Financial SEO

8 Common SEO Mistakes to Avoid in Financial Services

By March 23, 2021 No Comments

Financial SEO involves a lot of moving parts, and so it can be easy to make costly mistakes. Also, because SEO is a “long game” – where you often do not start seeing increases in organic rankings and traffic until later in the year – it may not be until many months later that you realise the error!

Given the potential delay between putting in the work and seeing results, therefore, it pays dividends for financial firms to check their SEO regularly for common mistakes made even by marketers. Below, our team at MarketingAdviser has listed 8 pitfalls which financial firms regularly fall into. However, bear in mind that this list is not exhaustive. For a more comprehensive review of your SEO profile, get in touch to arrange a free consultation here.

 

#1 Non-original content

Google is looking for high-quality content to offer its users in search engine results. If you simply take a blog or article from another website and publish it on your own, therefore, why should Google reward that effort?
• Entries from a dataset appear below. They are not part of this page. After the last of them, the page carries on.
(* ===== verification/Query.v ===== *)
(** * Query lookup: [DB.lookup] (src/db_internal.go, lines 235-257)

    [lookup] resolves a query's topic pattern to topics through the
    trie, sorts them by window offset (highest first), asks the time
    window of each for at most the entries still allowed by [q.Limit],
    and sorts what it collected by sequence (highest first).  The trie,
    the time window and Go's [sort.Slice] are not under src/: each is an
    interface ([TopicTrie], [TimeWindow], [SortSlice]) and the contracts
    the spec gives them are classes of laws ([TimeWindowSpec]: the window
    lookup returns the first [limit] entries of the topic's chain;
    [SortSliceSpec]: a sort returns a sorted permutation).  The theorems
    on [lookup] are proved against the interfaces; stdpp's merge sort and
    a table of chains implement them in the examples. *)

From stdpp Require Import sorting.
From S2P Require Import Prelude.

Module Query.

(** An entry [lookup] collects: [query{topicHash, seq}]. *)
Record query := mkq { q_topicHash : Z; q_seq : Z }.

(** A topic of the trie: [topic{hash, offset}], the offset of its window
    block. *)
Record topic := mkTopic { t_hash : Z; t_offset : Z }.

(** The orders of the two [sort.Slice] calls, as "comes no later than":
    [topics[i].offset > topics[j].offset] and
    [q.winEntries[i].seq > q.winEntries[j].seq]. *)
Definition by_offset (a b : topic) : Prop := t_offset b <= t_offset a.
Definition by_seq (a b : query) : Prop := q_seq b <= q_seq a.
#[export] Instance by_offset_dec : RelDecision by_offset := fun a b => decide (t_offset b <= t_offset a).
#[export] Instance by_seq_dec : RelDecision by_seq := fun a b => decide (q_seq b <= q_seq a).
#[export] Instance by_offset_total : Total by_offset.
Proof. intros a b. unfold by_offset. lia. Qed.
#[export] Instance by_seq_total : Total by_seq.
Proof. intros a b. unfold by_seq. lia. Qed.

(** ** The collaborators' interfaces *)

(** [sort.Slice(x, less)], with [R a b] meaning [not (less b a)]. *)
Class SortSlice := sort_slice : forall {A} (R : relation A) `{!RelDecision R}, list A -> list A.
Class SortSliceSpec `{SortSlice} := {
  sort_slice_perm {A} (R : relation A) `{!RelDecision R} l : sort_slice R l ≡ₚ l;
  sort_slice_sorted {A} (R : relation A) `{!RelDecision R, !Total R} l : Sorted R (sort_slice R l)
}.

(** [db.timeWindow.lookup(topicHash, offset, cutoff, limit)] on a time
    window of type [T]: sequences. *)
Class TimeWindow (T : Type) := win_lookup : T -> Z -> Z -> Z -> Z -> list Z.
(** The window as the spec describes it: [win_all tw h o c] is the chain
    of topic [h] from [o], newest first, cut at [cutoff]; the lookup
    stops after [limit] entries. *)
Class TimeWindowSpec (T : Type) `{TimeWindow T} := {
  win_all : T -> Z -> Z -> Z -> list Z;
  win_lookup_take tw h o c lim :
    0 <= lim -> win_lookup tw h o c lim = take (Z.to_nat lim) (win_all tw h o c)
}.

(** [db.trie.lookup(q.parts, q.depth, q.topicType)] on a trie of type
    [R] for patterns of type [P]. *)
Class TopicTrie (R P : Type) := trie_lookup : R -> P -> list topic.

(** The part of [Query] that [lookup] reads and writes. *)
Record Query (P : Type) := mkQuery { parts : P; cutoff : Z; Limit : Z; winEntries : list query }.
Arguments mkQuery {P}.
Arguments parts {P}. Arguments cutoff {P}. Arguments Limit {P}. Arguments winEntries {P}.

Section Lookup.

Context `{SortSlice} {Tw : Type} `{TimeWindow Tw} {Tr P : Type} `{TopicTrie Tr P}.

(** The [for _, topic := range topics] loop over the window [tw]. *)
Fixpoint collect (tw : Tw) (lim cut : Z) (topics : list topic) (acc : list query) : list query :=
  match topics with
  | [] => acc
  | t :: ts =>
    if lim <? Z.of_nat (length acc) then acc else
    let limit := lim - Z.of_nat (length acc) in
    collect tw lim cut ts (acc ++ map (mkq (t_hash t)) (win_lookup tw (t_hash t) (t_offset t) cut limit))
  end.

(** [DB.lookup], with [db.trie] and [db.timeWindow]. *)
Definition lookup (tr : Tr) (tw : Tw) (q : Query P) : Query P * result unit :=
  let topics := sort_slice by_offset (trie_lookup tr (parts q)) in
  let we := collect tw (Limit q) (cutoff q) topics (winEntries q) in
  (mkQuery (parts q) (cutoff q) (Limit q) (sort_slice by_seq we), Ok tt).

(** ** Against the contracts *)

Context `{!SortSliceSpec} `{!TimeWindowSpec Tw}.

(** The entries of a topic's window chain. *)
Definition topic_entries (tw : Tw) (cut : Z) (t : topic) : list query :=
  map (mkq (t_hash t)) (win_all tw (t_hash t) (t_offset t) cut).

(** The loop takes, topic after topic, entries until [Limit] is reached. *)
Lemma collect_take tw lim cut ts acc :
  Z.of_nat (length acc) <= lim ->
  collect tw lim cut ts acc =
  acc ++ take (Z.to_nat lim - length acc) (concat (map (topic_entries tw cut) ts)).
Proof.
  revert acc. induction ts as [|t ts IH]; intros acc Hacc; cbn [collect map concat].
  - by rewrite take_nil, app_nil_r.
  - rewrite (proj2 (Z.ltb_ge _ _)) by lia. rewrite win_lookup_take by lia.
    rewrite IH by (rewrite length_app, length_map, length_take; lia).
    rewrite <- app_assoc, take_app. unfold topic_entries. rewrite <- firstn_map, length_app, length_map, length_take.
    f_equal. f_equal; f_equal; rewrite ?length_map; lia.
Qed.

(** A sorted permutation of a list sorted with distinct keys is that list. *)
Lemma sorted_pair {A} (key : A -> Z) (x y : A) l :
  key y < key x -> l ≡ₚ [x; y] -> Sorted (fun a b => key b <= key a) l -> l = [x; y].
Proof.
  intros Hk Hp Hs. symmetry in Hp. apply Permutation_length_2_inv in Hp as [->| ->]; [done|].
  apply Sorted_inv in Hs as [_ Hr]. inversion Hr; lia.
Qed.

(** C33: [lookup] returns the newest entries of each topic, topics taken by
    decreasing window offset, up to [Limit].  From a query whose
    collected entries do not exceed [Limit], [lookup] succeeds, keeps the
    pattern, cutoff and limit, and returns, sorted by decreasing sequence,
    the entries already collected followed by the first
    [Limit - len(winEntries)] entries of the topics' window chains read in
    the order of decreasing window offset; so it never returns more than
    [Limit] entries. *)
Theorem lookup_spec tr tw q :
  Z.of_nat (length (winEntries q)) <= Limit q ->
  let '(q', r) := lookup tr tw q in
  r = Ok tt /\ parts q' = parts q /\ cutoff q' = cutoff q /\ Limit q' = Limit q /\
  winEntries q' ≡ₚ winEntries q ++ take (Z.to_nat (Limit q) - length (winEntries q))
    (concat (map (topic_entries tw (cutoff q)) (sort_slice by_offset (trie_lookup tr (parts q))))) /\
  Sorted by_seq (winEntries q') /\
  Z.of_nat (length (winEntries q')) <= Limit q.
Proof.
  intros Hq. unfold lookup. cbn [parts cutoff Limit winEntries]. rewrite collect_take by done.
  split_and!; try done; [apply sort_slice_perm|apply (sort_slice_sorted by_seq)|].
  rewrite (Permutation_length (sort_slice_perm by_seq _)), length_app, length_take. lia.
Qed.

(** The limit keeps the topics with the highest window offset, not the
    newest entries.  When a pattern matches two topics, [a] whose window
    block lies after [b]'s, with entries 2 and 1 for [a] and 10 and 9 for
    [b], [lookup] with limit 2 returns [a]'s entries 2 and 1 and drops
    the newer 10 and 9 of [b], whatever sort meets its contract. *)
Theorem lookup_limit_by_offset tr tw q a b :
  trie_lookup tr (parts q) = [a; b] -> t_offset b < t_offset a -> winEntries q = [] -> Limit q = 2 ->
  win_all tw (t_hash a) (t_offset a) (cutoff q) = [2; 1] ->
  win_all tw (t_hash b) (t_offset b) (cutoff q) = [10; 9] ->
  winEntries (fst (lookup tr tw q)) = [mkq (t_hash a) 2; mkq (t_hash a) 1].
Proof.
  intros Ht Hab Hw Hl Ha Hb. unfold lookup. cbn [fst winEntries]. rewrite Ht, Hw, Hl.
  rewrite (sorted_pair t_offset a b (sort_slice by_offset [a; b]))
    by (done || apply sort_slice_perm || apply (sort_slice_sorted by_offset)).
  rewrite collect_take by (cbn; lia). cbn [map concat]. unfold topic_entries. rewrite Ha, Hb.
  apply (sorted_pair q_seq); [cbn; lia|apply sort_slice_perm|apply (sort_slice_sorted by_seq)].
Qed.

End Lookup.

(** ** Implementations *)

(** stdpp's merge sort meets the contract of [sort.Slice]. *)
#[export] Instance merge_sort_slice : SortSlice := fun A R _ => merge_sort R.
#[export] Instance merge_sort_slice_spec : SortSliceSpec.
Proof. split; intros; [apply merge_sort_Permutation|by apply Sorted_merge_sort]. Qed.

(** A time window given by its chains, [(topic hash, sequences)]. *)
Record TableWindow := mkTableWindow { chains : list (Z * list Z) }.
Definition chain_of (tw : TableWindow) (h : Z) : list Z :=
  match list_find (fun c => c.1 = h) (chains tw) with Some (_, c) => c.2 | None => [] end.
#[export] Instance table_window : TimeWindow TableWindow :=
  fun tw h _ _ lim => take (Z.to_nat lim) (chain_of tw h).
#[export] Instance table_window_spec : TimeWindowSpec TableWindow.
Proof. exists (fun tw h _ _ => chain_of tw h). done. Defined.

(** A trie that resolves every pattern to the same topics. *)
Record ListTrie := mkListTrie { trie_topics : list topic }.
#[export] Instance list_trie : TopicTrie ListTrie unit := fun tr _ => trie_topics tr.

(** ** A pattern matching two topics *)

(** Topic 1 has its window block at 100 and entries 2 and 1; topic 2 at
    50 with entries 10 and 9. *)
Definition ex_ta : topic := mkTopic 1 100.
Definition ex_tb : topic := mkTopic 2 50.
Definition ex_trie : ListTrie := mkListTrie [ex_ta; ex_tb].
Definition ex_window : TableWindow := mkTableWindow [(1, [2; 1]); (2, [10; 9])].
Definition ex_q : Query unit := mkQuery tt 0 2 [].

Lemma lookup_spec_witness :
  Z.of_nat (length (winEntries ex_q)) <= Limit ex_q /\
  let '(q', r) := lookup ex_trie ex_window ex_q in
  r = Ok tt /\ parts q' = parts ex_q /\ cutoff q' = cutoff ex_q /\ Limit q' = Limit ex_q /\
  winEntries q' ≡ₚ winEntries ex_q ++ take (Z.to_nat (Limit ex_q) - length (winEntries ex_q))
    (concat (map (topic_entries ex_window (cutoff ex_q))
                 (sort_slice by_offset (trie_lookup ex_trie (parts ex_q))))) /\
  Sorted by_seq (winEntries q') /\
  Z.of_nat (length (winEntries q')) <= Limit ex_q.
Proof. split; [cbn; lia|]. apply (lookup_spec ex_trie ex_window ex_q). cbn. lia. Defined.

Lemma lookup_limit_by_offset_witness :
  winEntries (fst (lookup ex_trie ex_window ex_q)) = [mkq (t_hash ex_ta) 2; mkq (t_hash ex_ta) 1].
Proof.
  apply (lookup_limit_by_offset ex_trie ex_window ex_q ex_ta ex_tb); (reflexivity || (cbn; lia)).
Defined.

End Query.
Another concern is that copying and pasting from another website – without permission – puts you at risk of being accused of plagiarism. As such, if you are looking to grow the SEO profile of your financial firm, make sure that your content is your own.

 

#2 Insufficient length

Try a quick experiment right now. Go to Google and type a question into the search bar (e.g. “how do I get good pension advice?”). Take a look at the links in the top 5-10 results that come back to you. How long are the articles or landing pages? In all likelihood, most/all of them will be at least 1,000 words.

Whilst Google has not explicitly stated how long it wants articles to be, the broad consensus in the SEO world is that articles should be “meaty” to stand a good chance of ranking on page one. A good starting point is to aim for 1,000-2,000 words or longer.

 

#3 No SEO roadmap

Think about how many questions, keywords and search phrases Google deals with each second. The volume will be staggering. Then think about how many financial firms will be competing to rank for just a sub-set of these (e.g. those pertaining to financial planning and advice). Even the biggest firm cannot hope to go after all of them and beat every competitor.

Yet this is often how financial firms behave with their SEO strategy. Often, after speaking with a firm about their SEO plan, it quickly becomes clear that they have a “scattergun” approach – covering too many topics and keywords. To build momentum and authority in the search engines, you need to focus on a distinct “spot” and build from there.

 

#4 Failing to know the audience

Who is your website content for, exactly? Not having your audience(s) clear in your head will almost certainly lead you to produce articles for your SEO which speak to everyone – and, therefore, to no one.

Google does not just look at individual articles you write when deciding whether to rank it higher in the user’s search engine results. It also looks at the “domain authority” of your overall website. This refers to how many people in your industry trust your content, refer back to it and come back regularly to visit. Financial firms are more likely to increase their domain authority by growing respect and a following with a specific audience.

 

#5 Forgetting on-site SEO

Financial SEO is not as simple as writing a great article and then hitting “Publish”. There are necessary “on-site” SEO steps which also need to be taken beforehand. These include:

  • Alt tags (descriptions of an image)
  • Meta descriptions (the small text which appears under a link’s title in Google search results).
  • Meta title (the title of a link showing in Google)
  • H2 and H3 tags (appropriate use of sub-headings in light of your keyword strategy).

 

#6 Not using links properly

Some financial services firms are reluctant to link out to other websites in their SEO content. Yet this is a ranking factor for prominent search engines like Google. After all, if you include external links to credible and relevant sources, it shows that you are backing up your article’s claims with good research.

In addition, it is also important to consider your internal linking strategy – i.e. how you hyperlink to other pages and posts on your website. This can also help to build your financial SEO, by pointing users to other resources related to the topic at hand. It drives traffic and signals to Google that multiple parts of your domain are useful and pertinent to the audience.

 

#7 Poor/no measurement tools

How do you know if your financial SEO strategy is working? You need to be able to measure how things are performing, in near-real-time. Yet many businesses do not even have a Google Analytics tracking code on their website, showing key metrics such as how many people visit each month!

At least two metrics are important to measure when it comes to financial SEO: organic traffic and search engine rankings. To measure the former over time, a Google Analytics account will suffice. For the latter, you may need more dedicated software, such as Ahrefs or SEMrush.

 

#8 Neglecting the website

You can do all of the above, yet still hinder your SEO greatly by not investing in a good quality financial website. For instance, if your pages/posts load slowly, then Google is likely to push your content further down its search results because your website is not providing a good user experience. The same applies to your mobile-friendliness.